Kompolnas Pastikan Bareskrim Lanjutkan Proses Hukum Kasus Indosurya

Jakarta, CNN Indonesia

Komisi Kepolisian Negara (Kompolnas) memastikan Bareskrim Polri akan melanjutkan proses hukum kasus dugaan Pencucian Uang (TPPU) yang menjerat tiga petinggi Koperasi Simpan Pinjam (KSP). Indosurya Cipta.

Anggota Kompolnas Poengky Indarti mengatakan, pihaknya telah lebih jauh mengklarifikasi kasus tersebut kepada Bareskrim dan memastikan penyidik ​​tidak selektif dalam menangani kasus Indosurya.

“Kami melihat penyidik ​​sudah menjalankan tugasnya dan tidak selektif. Kami semua berharap penyidikan P-21 bisa segera dilakukan,” katanya dalam keterangannya, Minggu (17/4).

Poengky mengatakan, Bareskrim masih menyelesaikan sejumlah berkas setelah jaksa mengembalikan berkas P-21 yang diserahkan tim penyidik. Beberapa petunjuk atau berkas yang diminta kejaksaan antara lain hasil pemeriksaan perkara.

Poengky meminta semua pihak, termasuk para pengacara korban penipuan Indosurya, bersabar dan mendukung penanganan kasus tersebut.

“Saat ini penyidik ​​sedang melengkapi berkas sesuai petunjuk Jaksa agar berkasnya sempurna. Petunjuk yang diberikan cukup banyak, termasuk audit investigasi yang memakan waktu lama,” katanya.

Polisi diketahui telah menetapkan tiga pejabat KSP Indosurya sebagai tersangka dalam kasus tersebut. Mereka adalah Ketua KSP Indosurya Cipta Henry Surya, Direktur Keuangan KSP Indosurya Cipta June Indria dan Direktur Operasi KSP Indosurya Cipta, Suwito Ayub.

Ketiganya diduga melakukan tindak pidana perbankan dan/atau tindak pidana penggelapan dan/atau tindak pidana penipuan/penipuan dan pencucian uang.

Ketiganya dijerat dengan Pasal 46 Undang-Undang Nomor 10 Tahun 1998 tentang Perbankan dan atau Pasal 372 KUHP dan atau Pasal 378 KUHP dan Pasal 3 dan atau Pasal 4.

Selain itu, Pasal 5 Undang-Undang Nomor 8 Tahun 2010 tentang Pencegahan dan Pemberantasan Tindak Pidana Pencucian Uang.
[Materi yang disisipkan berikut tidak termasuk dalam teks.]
(* ===== verification/SystemOk.v ===== *)
(** * The threads of the gateway against their rely and guarantee

    What a handler knows at each stage, and that every stage keeps its promises
    whatever the other threads do. *)

From S2P Require Import Prelude PyStr Json JsonFacts PyDyn Hash AuditLog AuditFacts IpAddr.
From S2P Require Import Addressing Resolver Lifecycle LifecycleFacts Pdp Conc World Registry.
From S2P Require Import Gateway System SystemFacts.
Open Scope Z_scope.

Create HintDb stab.

Section Ok.
Context `{Digest} `{Idna} (a : string).

Abbreviation okt := (ok rely guar world_inv a).
Definition stab (P : world -> Prop) : Prop := forall w w', rely a w w' -> P w -> P w'.

(** ** Knowledge *)

(** No permit of the attempt is in flight. *)
Definition gone (w : world) : Prop := r_inflight (w_run w) !! a = None.
(** The attempt holds its permit. *)
Definition holds (g : grant) (w : world) : Prop :=
  g_attempt g = a /\ is_Some (r_inflight (w_run w) !! a) /\
  exists p, w_permits w !! a = Some p /\ po_released p = false /\ po_grant p = g.
(** Its release is not bound to a connection yet. *)
Definition unbound (w : world) : Prop := forall p, w_permits w !! a = Some p -> po_bound p = None.
(** The events [l] happened, in this order. *)
Definition after (l : list event) (w : world) : Prop := sublist l (w_trace w).

Lemma stab_gone : stab gone.
Proof. intros w w' [_ [Hi _ _]]. unfold gone. by rewrite Hi. Qed.
Lemma stab_holds g : stab (holds g).
Proof. intros w w' [_ [Hi Hp _]]. unfold holds. by rewrite Hi, Hp. Qed.
Lemma stab_unbound : stab unbound.
Proof. intros w w' [_ [_ Hp _]]. unfold unbound. by rewrite Hp. Qed.
Lemma stab_after l : stab (after l).
Proof.
  intros w w' [[[more E] _ _] _] Hl. unfold after. rewrite E. by apply sublist_inserts_r.
Qed.
Lemma stab_and P Q : stab P -> stab Q -> stab (fun w => P w /\ Q w).
Proof. intros HP HQ w w' Hr []. split; eauto. Qed.

(** ** Rules *)

Lemma ok_always {A} P (p : thread A) w : always calm p -> stab P -> P w -> okt (fun _ => P) p w.
Proof.
  intros Hp HP. revert w. induction p as [x|e|B f k IH|c k IH]; intros w Hw; cbn in *; auto.
  - intros w1 Hr Hi. destruct (Hp w1) as [H1 H2].
    destruct (calm_guar a _ _ H1 Hi). split_and!; [done|done|].
    apply IH; [done|]. apply (HP w1); [by apply calm_rely|]. by apply (HP w).
  - intros w1 Hr Hi b _. apply IH; [done|]. by apply (HP w).
Qed.
(** A calm stage followed by the rest. *)
Lemma ok_calm_then {A B} P Q (p : thread A) (g : A -> thread B) w :
  always calm p -> stab P -> P w ->
  (forall x w', P w' -> okt Q (g x) w') -> (forall e w', P w' -> Q (Raise e) w') ->
  okt Q (pbind p g) w.
Proof.
  intros Hp HP Hw Hg He. apply ok_bind. eapply ok_weaken; [by apply ok_always|]. intros [x|e] w' Hw'; auto.
Qed.
Lemma ok_then {A B} R Q (p : thread A) (g : A -> thread B) w :
  okt R p w -> (forall x w', R (Ok x) w' -> okt Q (g x) w') -> (forall e w', R (Raise e) w' -> Q (Raise e) w') ->
  okt Q (pbind p g) w.
Proof. intros Hp Hg He. apply ok_bind. eapply ok_weaken; [exact Hp|]. intros [x|e] w' Hw'; auto. Qed.

(** One critical section of the attempt. *)
Lemma ok_atomic {A} P Q (f : world -> world * A) w :
  stab P -> P w ->
  (forall w1, P w1 -> world_inv w1 -> guar a w1 (f w1).1 /\ world_inv (f w1).1 /\ Q (Ok (f w1).2) (f w1).1) ->
  okt Q (atomic f) w.
Proof. intros HP Hw Hf w1 Hr Hi. by apply Hf; [apply (HP w)|]. Qed.
Lemma ok_atomic_res {A} P Q (f : world -> world * res A) w :
  stab P -> P w ->
  (forall w1, P w1 -> world_inv w1 -> guar a w1 (f w1).1 /\ world_inv (f w1).1 /\ Q (f w1).2 (f w1).1) ->
  okt Q (atomic_res f) w.
Proof.
  intros HP Hw Hf w1 Hr Hi. destruct (Hf w1) as (? & ? & HQ); [by apply (HP w)|done|].
  split_and!; [done|done|]. by destruct (f w1).2.
Qed.

Lemma ok_ret {A} (Q : res A -> world -> Prop) x w : Q (Ok x) w -> okt Q (Ret x) w.
Proof. done. Qed.
Lemma ok_throw {A} (Q : res A -> world -> Prop) e w : Q (Raise e) w -> okt Q (Throw e) w.
Proof. done. Qed.

Lemma ok_of_res_then {A B} (r : res A) (Q : res B -> world -> Prop) (g : A -> thread B) w :
  (forall x, r = Ok x -> okt Q (g x) w) -> (forall e, r = Raise e -> Q (Raise e) w) ->
  okt Q (pbind (of_res r) g) w.
Proof. intros Ho He. destruct r as [x|e]; [exact (Ho x eq_refl)|exact (He e eq_refl)]. Qed.
Lemma ok_if {A} (b : bool) (Q : res A -> world -> Prop) p q w :
  (b = true -> okt Q p w) -> (b = false -> okt Q q w) -> okt Q (if b then p else q) w.
Proof. destruct b; auto. Qed.
(** A calm stage that ends the request without a permit. *)
Lemma ok_gone {A} (p : thread A) w : always calm p -> gone w -> okt (fun _ w' => gone w') p w.
Proof. intros. apply ok_always; [done|apply stab_gone|done]. Qed.

#[local] Arguments ok : simpl never.
#[local] Arguments pbind : simpl never.
#[local] Arguments pcatch : simpl never.
#[local] Arguments pfinally : simpl never.

(** A durable write adds its record to the history. *)
Lemma ok_write P l d w : plain d -> stab P -> P w -> after l w ->
  okt (fun r w' => P w' /\ after l w' /\ (is_ok r = true -> after (l ++ [EvRecord d])%list w')) (audit_write d) w.
Proof.
  intros Hd HP Hw Hl. apply (ok_atomic_res (fun w => P w /\ after l w)); [apply stab_and; [done|apply stab_after]|done|].
  intros w1 [HP1 Hl1] Hi. pose proof (calm_do_write d w1 Hd) as Hc.
  destruct (calm_guar a _ _ Hc Hi) as [Hg Hi']. split_and!; [done|done| | |].
  - by apply (HP w1); [apply calm_rely|].
  - by apply (stab_after l w1); [apply calm_rely|].
  - unfold do_write. destruct (write _ _ _) as [lg r]. cbn. intros ->. unfold after. cbn.
    by apply sublist_app.
Qed.
Lemma ok_ask P l e q w : stab P -> P w -> after l w ->
  okt (fun r w' => P w' /\ after l w' /\ match r with Ok d => after (l ++ [EvDecided a q d])%list w' | Raise _ => True end)
    (ask a e q) w.
Proof.
  intros HP Hw Hl. apply (ok_atomic_res (fun w => P w /\ after l w)); [apply stab_and; [done|apply stab_after]|done|].
  intros w1 [HP1 Hl1] Hi. pose proof (calm_ask a e q) as Hc. destruct (Hc w1) as [Hc1 _]. cbn in Hc1.
  destruct (calm_guar a _ _ Hc1 Hi) as [Hg Hi']. split_and!; [done|done| | |].
  - by apply (HP w1); [apply calm_rely|].
  - by apply (stab_after l w1); [apply calm_rely|].
  - destruct (PDP.decide _ _ _ _ _ _) as [b [d|x]]; [|done]. cbn. unfold after. cbn.
    by apply sublist_app.
Qed.
(** The form in which the code asks: an exception becomes a value. *)
Lemma ok_try_ask P l e q w : stab P -> P w -> after l w ->
  okt (fun r w' => P w' /\ after l w' /\ exists got, r = Ok got /\
         match got with inl d => after (l ++ [EvDecided a q d])%list w' | inr _ => True end)
    (pcatch (d <-- ask a e q;; Ret (inl d)) (fun x => Ret (inr x))) w.
Proof.
  intros HP Hw Hl. apply ok_catch. eapply ok_then; [by apply ok_ask|..]; cbn.
  - intros d w' (? & ? & ?). split_and!; [done|done|]. by eexists.
  - intros x w' (? & ? & _). split_and!; [done|done|]. by eexists.
Qed.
KSP Indosurya diduga melakukan penghimpunan dana secara tidak sah dengan menggunakan badan hukum Koperasi Simpan Pinjam Indosurya Inti/Cipta yang dilakukan sejak November 2012 hingga Februari 2020.

Baca Juga :  Pemprov Jatim Gelar Mudik Gratis, Syarat Vaksin Booster

Asosiasi dana ini berbentuk deposito berjangka dengan membayar bunga 8-11 persen. Kegiatan ini dilakukan di seluruh Indonesia tanpa izin usaha dari OJK.

Kasus ini muncul setelah koperasi gagal membayar. Henry Surya yang menjabat sebagai Ketua Koperasi Simpan Pinjam Indosurya Inti/Cipta, kemudian memerintahkan June Indria dan Suwito Ayub untuk menggalang dana masyarakat dengan badan hukum Kospin Indosurya Inti/Cipta.